● **Records for processing**:
◇ ◇ ◇
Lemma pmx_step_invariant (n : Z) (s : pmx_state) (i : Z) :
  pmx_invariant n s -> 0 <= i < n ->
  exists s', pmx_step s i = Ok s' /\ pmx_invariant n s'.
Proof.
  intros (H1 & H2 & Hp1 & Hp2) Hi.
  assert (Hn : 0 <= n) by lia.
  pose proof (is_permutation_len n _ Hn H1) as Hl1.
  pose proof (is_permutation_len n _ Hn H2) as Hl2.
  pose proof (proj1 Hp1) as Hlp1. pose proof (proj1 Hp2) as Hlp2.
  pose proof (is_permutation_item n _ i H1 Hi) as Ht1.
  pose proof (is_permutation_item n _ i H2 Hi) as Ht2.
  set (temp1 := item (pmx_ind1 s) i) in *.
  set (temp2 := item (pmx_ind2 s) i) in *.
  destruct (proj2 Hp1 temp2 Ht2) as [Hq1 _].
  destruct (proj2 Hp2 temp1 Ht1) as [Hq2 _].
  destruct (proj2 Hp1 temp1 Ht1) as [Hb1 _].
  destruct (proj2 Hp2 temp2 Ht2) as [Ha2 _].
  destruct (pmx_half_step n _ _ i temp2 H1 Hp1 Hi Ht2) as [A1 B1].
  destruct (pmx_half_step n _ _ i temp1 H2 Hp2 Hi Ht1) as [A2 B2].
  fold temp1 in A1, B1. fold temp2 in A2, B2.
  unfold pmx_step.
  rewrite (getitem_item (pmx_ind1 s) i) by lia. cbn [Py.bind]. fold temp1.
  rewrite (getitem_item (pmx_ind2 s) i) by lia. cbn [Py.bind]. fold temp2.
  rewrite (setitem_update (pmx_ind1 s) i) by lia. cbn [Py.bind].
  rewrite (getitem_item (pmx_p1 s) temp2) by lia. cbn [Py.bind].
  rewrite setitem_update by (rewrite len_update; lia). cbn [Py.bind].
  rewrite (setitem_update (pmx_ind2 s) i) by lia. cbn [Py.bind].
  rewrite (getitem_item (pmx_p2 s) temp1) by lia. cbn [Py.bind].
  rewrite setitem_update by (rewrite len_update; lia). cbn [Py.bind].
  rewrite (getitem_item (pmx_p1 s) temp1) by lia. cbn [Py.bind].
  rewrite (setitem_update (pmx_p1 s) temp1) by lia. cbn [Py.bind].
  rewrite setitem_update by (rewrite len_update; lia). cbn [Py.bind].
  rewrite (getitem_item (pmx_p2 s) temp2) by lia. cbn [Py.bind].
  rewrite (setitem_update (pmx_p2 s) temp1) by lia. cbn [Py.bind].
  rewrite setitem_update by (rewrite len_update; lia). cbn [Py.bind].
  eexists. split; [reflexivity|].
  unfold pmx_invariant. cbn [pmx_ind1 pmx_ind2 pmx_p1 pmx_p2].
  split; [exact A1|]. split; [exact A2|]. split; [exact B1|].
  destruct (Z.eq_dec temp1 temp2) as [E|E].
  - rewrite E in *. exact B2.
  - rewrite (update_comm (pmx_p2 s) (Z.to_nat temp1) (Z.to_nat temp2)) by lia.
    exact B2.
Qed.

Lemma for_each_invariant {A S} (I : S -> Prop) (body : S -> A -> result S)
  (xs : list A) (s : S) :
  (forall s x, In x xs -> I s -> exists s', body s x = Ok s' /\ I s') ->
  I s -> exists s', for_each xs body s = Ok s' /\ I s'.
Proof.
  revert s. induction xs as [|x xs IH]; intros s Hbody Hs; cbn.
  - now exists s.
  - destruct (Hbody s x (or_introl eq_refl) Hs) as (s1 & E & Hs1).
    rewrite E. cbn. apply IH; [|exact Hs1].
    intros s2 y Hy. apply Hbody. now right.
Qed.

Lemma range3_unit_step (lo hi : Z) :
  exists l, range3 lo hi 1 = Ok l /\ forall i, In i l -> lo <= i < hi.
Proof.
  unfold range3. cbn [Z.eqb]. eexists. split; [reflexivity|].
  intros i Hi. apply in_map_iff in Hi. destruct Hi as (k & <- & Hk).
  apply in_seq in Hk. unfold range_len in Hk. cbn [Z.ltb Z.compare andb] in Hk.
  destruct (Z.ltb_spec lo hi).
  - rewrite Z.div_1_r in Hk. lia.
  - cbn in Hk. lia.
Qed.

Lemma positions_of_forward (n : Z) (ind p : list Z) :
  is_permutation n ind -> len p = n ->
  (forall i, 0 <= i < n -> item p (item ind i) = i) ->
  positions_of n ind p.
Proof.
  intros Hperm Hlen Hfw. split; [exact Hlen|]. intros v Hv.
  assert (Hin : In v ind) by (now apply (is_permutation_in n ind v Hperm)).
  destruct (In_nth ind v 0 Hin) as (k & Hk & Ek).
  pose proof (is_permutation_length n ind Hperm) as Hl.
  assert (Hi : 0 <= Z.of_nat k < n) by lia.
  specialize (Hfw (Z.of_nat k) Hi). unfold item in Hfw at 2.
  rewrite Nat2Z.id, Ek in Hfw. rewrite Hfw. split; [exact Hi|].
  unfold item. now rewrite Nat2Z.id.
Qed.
◇ ◇ ◇
● **What to work on**: Using the records above, copy word for word the line with "pose proof (is_permutation_item n _ i H2", the line with "unfold pmx_step.", and every line between them.

● **Task response**:
  pose proof (is_permutation_item n _ i H2 Hi) as Ht2.
  set (temp1 := item (pmx_ind1 s) i) in *.
  set (temp2 := item (pmx_ind2 s) i) in *.
  destruct (proj2 Hp1 temp2 Ht2) as [Hq1 _].
  destruct (proj2 Hp2 temp1 Ht1) as [Hq2 _].
  destruct (proj2 Hp1 temp1 Ht1) as [Hb1 _].
  destruct (proj2 Hp2 temp2 Ht2) as [Ha2 _].
  destruct (pmx_half_step n _ _ i temp2 H1 Hp1 Hi Ht2) as [A1 B1].
  destruct (pmx_half_step n _ _ i temp1 H2 Hp2 Hi Ht1) as [A2 B2].
  fold temp1 in A1, B1. fold temp2 in A2, B2.
  unfold pmx_step.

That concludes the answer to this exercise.